[Stored data entries]
Lemma drop_loop_missed max bt own n q s :
  forall sizes rs r, 0 <= bt < Z.of_nat (length sizes) -> NoDup (ids (s ++ n :: q)) ->
  rs !! own = Some r -> r_pos r = it_node n.1 -> 0 <= r_skipped r < 2 ^ 32 ->
  let k := (room max bt (aget sizes bt) (s ++ n :: q).*2).1 in
  r_skipped <$> (drop_loop true max bt sizes rs (s ++ n :: q)).1.2 !! own =
  Some (u32 (r_skipped r + Z.of_nat (head_run bt (k - type_count bt s.*2) (n :: q).*2))).
Proof.
  induction s as [|[j e] s IH]; intros sizes rs r Hbt Hnd Hr Hp Hsk; cbn zeta.
  { rewrite Nat.sub_0_r. by apply drop_loop_missed_head. }
  cbn [app fmap list_fmap] in *. apply NoDup_cons in Hnd as [Hj Hnd]. cbn [drop_loop room snd fst] in *.
  destruct (over_threshold (aget sizes bt) max) eqn:Eo; cbn [negb]; [|cbn; by rewrite Hr, Z.add_0_r; cbn; rewrite wrapu_small].
  unfold type_count. rewrite filter_cons.
  destruct (Z.eqb_spec (ConvertBufType (d_type e)) bt) as [E|E]; cbn [negb IsItemUsed].
  - rewrite decide_True by done. rewrite E. set (sizes1 := aset _ _ _). set (rs1 := OnDeleteItem _ _ _ rs).
    assert (rs1 !! own = Some r) as Hr1.
    { unfold rs1, OnDeleteItem. rewrite lookup_fmap, Hr. cbn. f_equal. unfold on_delete. rewrite decide_False; [done|].
      rewrite Hp. intros [= Enj]. apply Hj. rewrite <- Enj, fmap_app, fmap_cons. apply elem_of_app. right. left. }
    specialize (IH sizes1 rs1 r ltac:(by unfold sizes1; rewrite aset_length) Hnd Hr1 Hp Hsk). cbn zeta in IH. rewrite IH.
    unfold sizes1. rewrite aget_aset_eq by done. by destruct (room max bt (u64 _) _) as [k size].
  - rewrite decide_False by done. specialize (IH sizes rs r Hbt Hnd Hr Hp Hsk). cbn zeta in IH.
    by destruct (drop_loop true max bt sizes rs _) as [[[? ?] ?] ?].
Qed.

(** ** The operations *)

Lemma pending_split b r : exists s, hilogDataList b = s ++ pending_nodes (hilogDataList b) r.
Proof. apply from_pos_suffix. Qed.

(** The node an attached reader is at. *)
Lemma attached_pos l r n q :
  reader_ok l r -> r_msgList r = true -> pending_nodes l r = n :: q -> r_pos r = it_node n.1.
Proof.
  intros [_ Hr] Hml Hp. unfold pending_nodes in Hp. destruct (r_pos r) as [|i|]; [done| |done]. f_equal.
  cbn in Hp. revert Hp. clear. induction l as [|m l IH]; cbn; [done|]. case_decide; [congruence | done].
Qed.

Lemma attached_end l r :
  reader_ok l r -> r_msgList r = true -> pending_nodes l r = [] -> r_pos r = it_end.
Proof.
  intros [_ Hr] Hml Hp. unfold pending_nodes in Hp. destruct (r_pos r) as [|i|]; [congruence| |done].
  destruct Hr as [_ Hin]. cbn in Hp. exfalso. revert Hin Hp. clear. induction l as [|m l IH]; cbn; [by intros ?%elem_of_nil|].
  intros Hin. case_decide; [done|]. apply IH. apply elem_of_cons in Hin as [->|]; done.
Qed.

(** What the dropping loop counts for a reader. *)
Lemma drop_loop_count max bt own s r sizes rs l :
  0 <= bt < Z.of_nat (length sizes) -> NoDup (ids l) -> rs !! own = Some r -> reader_ok l r ->
  l = s ++ pending_nodes l r ->
  let k := (room max bt (aget sizes bt) l.*2).1 in
  r_skipped <$> (drop_loop true max bt sizes rs l).1.2 !! own =
  Some (if r_msgList r then u32 (r_skipped r + Z.of_nat (head_run bt (k - type_count bt s.*2) (pending_nodes l r).*2))
        else r_skipped r).
Proof.
  intros Hbt Hnd Hr Hok Hl k. unfold k. destruct (r_msgList r) eqn:Hml.
  - destruct (pending_nodes l r) as [|n q] eqn:Hp.
    + pose proof (attached_end l r Hok Hml Hp) as Hpos.
      rewrite drop_loop_away with (r := r) by (done || by rewrite Hpos). destruct Hok as [Hsk _].
      replace (head_run _ _ _) with 0%nat by (by destruct (_ - _)%nat). cbn. by rewrite Z.add_0_r, wrapu_small.
    + pose proof (attached_pos l r n q Hok Hml Hp) as Hpos. rewrite Hl in Hnd |- *. apply drop_loop_missed; try done. apply Hok.
  - destruct Hok as [_ Hok]. rewrite drop_loop_away with (r := r); [done|done|]. intros i Hi. rewrite Hi in Hok.
    destruct Hok as [Hok _]. congruence.
Qed.

Section refine.
Context (regex_search : string -> string -> option bool).

(** The buffers of the theorem: well formed, and allowed to skip lines. *)
Definition served (own : Z) (b : HilogBuffer) (q : queue) : Prop :=
  buf_wf b /\ m_isSupportSkipLog b = true /\ represents own b q.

• [Exercise instructions]: Within the data, tally each line containing the string "Some". Answer with the number by itself.

• [Written response]: 5